In according to Mager et al. [30], estimates have indicated that over 15% of malignancies worldwide could be related to infections. Some studies have reported association between oral bacteria species and different types of cancer [31, 32]. Gao et al. [32] reported an association of P. gingivalis and T. denticola with tumorigenesis of esophageal cancer. Porphyromonas gingivalis and Fusobacterium nucleatum has shown strong oral carcinogenic potential in vitro and in animal studies [14, 31, 33]. Mager et al. [29] reported that high salivary counts of Capnocytophaga gingivalis, Prevotella melaninogenica and Streptococcus mitis may be diagnostic indicators of oral squamous cell carcinoma. Therefore, during ‘dysbiosis’ these oral bacterial can increase the expression of virulence factors leading to an inflammation status of the host [14, 33] and produce a chronic inflammation through different pathways including the activation of the caspase-1 inflammasome [34]. Inflammasomes are multiprotein complexes localized within the cytoplasm of the cell [35]. According to Karki et al. [34] excessive inflammation driven by the inflammasome or the interleukin-1 (IL-1) signaling pathways can promote breast cancer, gastric carcinoma, fibrosarcoma, and lung metastasis. Kolb et al. [36] reported that caspase recruitment domain-containing protein 4 (NLRC4) inflammasome mediates expression of adipocyte-mediated vascular endothelial growth factor A (VEGFA), and accelerates the progression of breast cancer.
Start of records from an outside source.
(** * Deepseek-AI-Bot: the conversational pipeline, embedded in Rocq

    A shallow embedding of the Python services of the repository
    ([services/chat_service.py], [services/document_processor.py],
    [services/export_service.py], [models/schemas.py] and the download route
    of [main.py]) together with the properties its specification states
    about them.

    Conventions of the embedding:
    - a Python [str] is a [string]; one character of the model stands for one
      character of the Python string;
    - the dictionaries [self.conversations] and [self.metadata] are [gmap]s
      keyed by strings; the dictionaries with a fixed set of keys (a
      conversation, a dumped pydantic model) are records;
    - the outside world (the embedding model, the vector store, the language
      model, the file parsers, [uuid4], [datetime.now]) is a set of oracles
      whose answers are arguments of the embedded functions;
    - a function that raises returns [Raise e], and a generator returns the
      list of the events it yields. *)

From Stdlib Require Import ZArith Lia Bool Ascii.
From Stdlib Require String DecimalString.
From stdpp Require Import gmap strings list fin_maps.

Local Open Scope string_scope.
Local Open Scope list_scope.

(** ** Python strings *)

Module Py.

(** [s.startswith(p)] *)
Fixpoint startswith (s p : string) {struct p} : bool :=
  match p, s with
  | EmptyString, _ => true
  | String a p', String b s' => Ascii.eqb a b && startswith s' p'
  | String _ _, EmptyString => false
  end.

(** [s.endswith(suf)]: [suf] is [s] itself or a suffix of its tail. *)
Fixpoint endswith (s suf : string) : bool :=
  String.eqb s suf ||
  match s with
  | EmptyString => false
  | String _ t => endswith t suf
  end.

(** [s[:n]] for a non-negative [n]. *)
Fixpoint take (n : nat) (s : string) : string :=
  match n, s with
  | S k, String c t => String c (take k t)
  | _, _ => EmptyString
  end.

(** [s[:-n]] for a positive [n]: all but the last [n] characters. *)
Definition drop_last (n : nat) (s : string) : string :=
  take (String.length s - n) s.

(** [sep.join(parts)] *)
Fixpoint join (sep : string) (parts : list string) : string :=
  match parts with
  | [] => ""
  | [p] => p
  | p :: rest => p +:+ sep +:+ join sep rest
  end.

(** [s.split(sep)] for a one-character separator: never the empty list. *)
Fixpoint split (sep : ascii) (s : string) : list string :=
  match s with
  | EmptyString => [""]
  | String c t =>
      if Ascii.eqb c sep then "" :: split sep t
      else match split sep t with
           | h :: r => String c h :: r
           | [] => [String c ""]
           end
  end.

(** [s.lower()] on the ASCII letters. *)
Definition lower_char (c : ascii) : ascii :=
  let n := Ascii.nat_of_ascii c in
  if (65 <=? n)%nat && (n <=? 90)%nat then Ascii.ascii_of_nat (n + 32) else c.

Fixpoint lower (s : string) : string :=
  match s with
  | EmptyString => EmptyString
  | String c t => String (lower_char c) (lower t)
  end.

(** [l[-n:]] for a positive [n]: the last [n] elements, all of them when
    the list is shorter. *)
Definition last_n {A} (n : nat) (l : list A) : list A :=
  drop (length l - n) l.

(** [xs[-1]] of a list that is never empty (the result of [split]). *)
Definition last_part (parts : list string) : string :=
  List.last parts "".

End Py.

(** ** [os.path] on POSIX *)

Module posixpath.

(** [os.path.join(a, b)] (CPython's [posixpath.join] with one component):
    an absolute [b] replaces [a]; otherwise [b] is appended, after a
    separator unless [a] is empty or already ends with one. *)
Definition join (a b : string) : string :=
  if Py.startswith b "/" then b
  else if String.eqb a "" || Py.endswith a "/" then a +:+ b
  else a +:+ "/" +:+ b.

Definition isabs (p : string) : bool := Py.startswith p "/".

(** One step of the loop of [posixpath.normpath]; the components kept so
    far are held last-first. *)
Definition norm_step (abs : bool) (kept : list string) (comp : string)
  : list string :=
  if String.eqb comp "" || String.eqb comp "." then kept
  else if String.eqb comp ".." then
    match kept with
    | [] => if abs then [] else [comp]
    | top :: below => if String.eqb top ".." then comp :: kept else below
    end
  else comp :: kept.

(** The components of [normpath(p)], first to last. *)
Definition components (p : string) : list string :=
  rev (fold_left (norm_step (isabs p)) (Py.split "/" p) []).

Fixpoint starts_with (pre l : list string) : bool :=
  match pre, l with
  | [], _ => true
  | a :: pre', b :: l' => String.eqb a b && starts_with pre' l'
  | _ :: _, [] => false
  end.

(** [p] names [dir] or something below it: the normalised components of
    [dir] begin those of [p]. *)
Definition inside (dir p : string) : bool :=
  Bool.eqb (isabs dir) (isabs p) && starts_with (components dir) (components p).

End posixpath.

(** ** Exceptions *)

(** The outcome of a call that may raise; [e] is [str(e)]. *)
Inductive result (A : Type) : Type :=
| Ok (a : A)
| Raise (e : string).
Arguments Ok {A} a.
Arguments Raise {A} e.

(** ** JSON documents, as [json.load] returns them *)

(** The keys of one [JDict] are pairwise distinct. *)
#[warnings="-register-all"]
Inductive json : Type :=
| JNull
| JBool (b : bool)
| JInt (z : Z)
| JStr (s : string)
| JList (items : list json)
| JDict (fields : list (string * json)).

(** [d.get(key)] on the fields of a [JDict]. *)
Fixpoint jget (key : string) (fields : list (string * json)) : option json :=
  match fields with
  | [] => None
  | (k, v) :: rest => if String.eqb k key then Some v else jget key rest
  end.

(** ** models/schemas.py *)

Record Source : Type := {
  document_name : string;
  page_number : Z;
  content_snippet : string
}.

Record ChatResponse : Type := {
  response : string;
  sources : option (list Source);
  conversation_id : option string;
  user_message : string
}.

Record DocumentInfo : Type := {
  info_id : string;
  filename : string;
  document_type : string;
  upload_date : string;
  total_pages : option Z;
  status : string;
  embedding_status : string;
  error : option string
}.

(** [Source.model_dump()] *)
Definition Source_model_dump (s : Source) : json :=
  JDict [("document_name", JStr (document_name s));
         ("page_number", JInt (page_number s));
         ("content_snippet", JStr (content_snippet s))].

(** [ChatResponse.model_dump()]: the nested sources are dumped too. *)
Definition ChatResponse_model_dump (r : ChatResponse) : json :=
  JDict [("response", JStr (response r));
         ("sources", match sources r with
                     | None => JNull
                     | Some l => JList (map Source_model_dump l)
                     end);
         ("conversation_id", match conversation_id r with
                             | None => JNull
                             | Some c => JStr c
                             end);
         ("user_message", JStr (user_message r))].

(** [Source] built from the keywords of a dictionary: the three fields are required. Only values of the declared
    type are accepted; the conversions pydantic would try on other values (a
    numeric string for an [int]) are left out, as [model_dump] never writes
    a value that needs them. *)
Definition Source_validate (j : json) : option Source :=
  match j with
  | JDict d =>
      match jget "document_name" d, jget "page_number" d,
            jget "content_snippet" d with
      | Some (JStr n), Some (JInt p), Some (JStr c) =>
          Some {| document_name := n; page_number := p; content_snippet := c |}
      | _, _, _ => None
      end
  | _ => None
  end.

Fixpoint Sources_validate (items : list json) : option (list Source) :=
  match items with
  | [] => Some []
  | j :: rest =>
      match Source_validate j, Sources_validate rest with
      | Some s, Some l => Some (s :: l)
      | _, _ => None
      end
  end.

(** [ChatResponse] built from the keywords of a dictionary: [response] and [user_message] are required strings,
    [sources] and [conversation_id] default to [None]. [None] is a
    validation error. *)
Definition ChatResponse_validate (d : list (string * json)) : option ChatResponse :=
  match jget "response" d, jget "user_message" d with
  | Some (JStr r), Some (JStr u) =>
      let srcs :=
        match jget "sources" d with
        | None | Some JNull => Some None
        | Some (JList items) =>
            match Sources_validate items with
            | Some l => Some (Some l)
            | None => None
            end
        | Some _ => None
        end in
      let cid :=
        match jget "conversation_id" d with
        | None | Some JNull => Some None
        | Some (JStr c) => Some (Some c)
        | Some _ => None
        end in
      match srcs, cid with
      | Some s, Some c =>
          Some {| response := r; sources := s; conversation_id := c;
                  user_message := u |}
      | _, _ => None
      end
  | _, _ => None
  end.

(** ** services/chat_service.py: the data *)

Definition nl : string := String (Ascii.ascii_of_nat 10) "".

(** The langchain message objects the service builds. *)
Inductive BaseMessage : Type :=
| SystemMessage (content : string)
| HumanMessage (content : string)
| AIMessage (content : string).

(** An element of a conversation's ['history'] list: a message object
    appended by a chat turn, or a plain JSON value read back from disk. *)
Inductive history_item : Type :=
| Message (m : BaseMessage)
| Plain (j : json).

(** An element of a conversation's ['messages'] list: a [ChatResponse]
    object, or a JSON value that is not a dictionary, which the loader
    keeps as it is. *)
Inductive message_item : Type :=
| Turn (r : ChatResponse)
| PlainItem (j : json).

(** The live handle to the vector store. *)
Record Chroma : Type := { persist_directory : string }.

(** The dictionary [{'id', 'vectorstore', 'history', 'messages'}]. *)
Record conversation : Type := {
  conv_id : string;
  vectorstore : Chroma;
  history : list history_item;
  messages : list message_item
}.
Recently, it was found that P.gingivalis and Fusobacterium nucleatum [35], may develop different mechanisms to inhibit inflammasome activation and function, and therefore this systemic inflammation could indirectly contribute to systemic cancer such as breast cancer [29].

Despite the possible association between breast cancer and periodontitis [18, 19, 25], the components and products involved in the mechanisms of induction of carcinogenesis are unknown and further studies with a large sample size and a control group should be conducted with the purpose of elucidating this issue. Indeed, public data on this topic will be very important for public health assistance.

Conclusion

In conclusion, the results of the present study found no direct association between the subgingival microbiota and breast cancer and an indirect pathway should be addressed in further studies.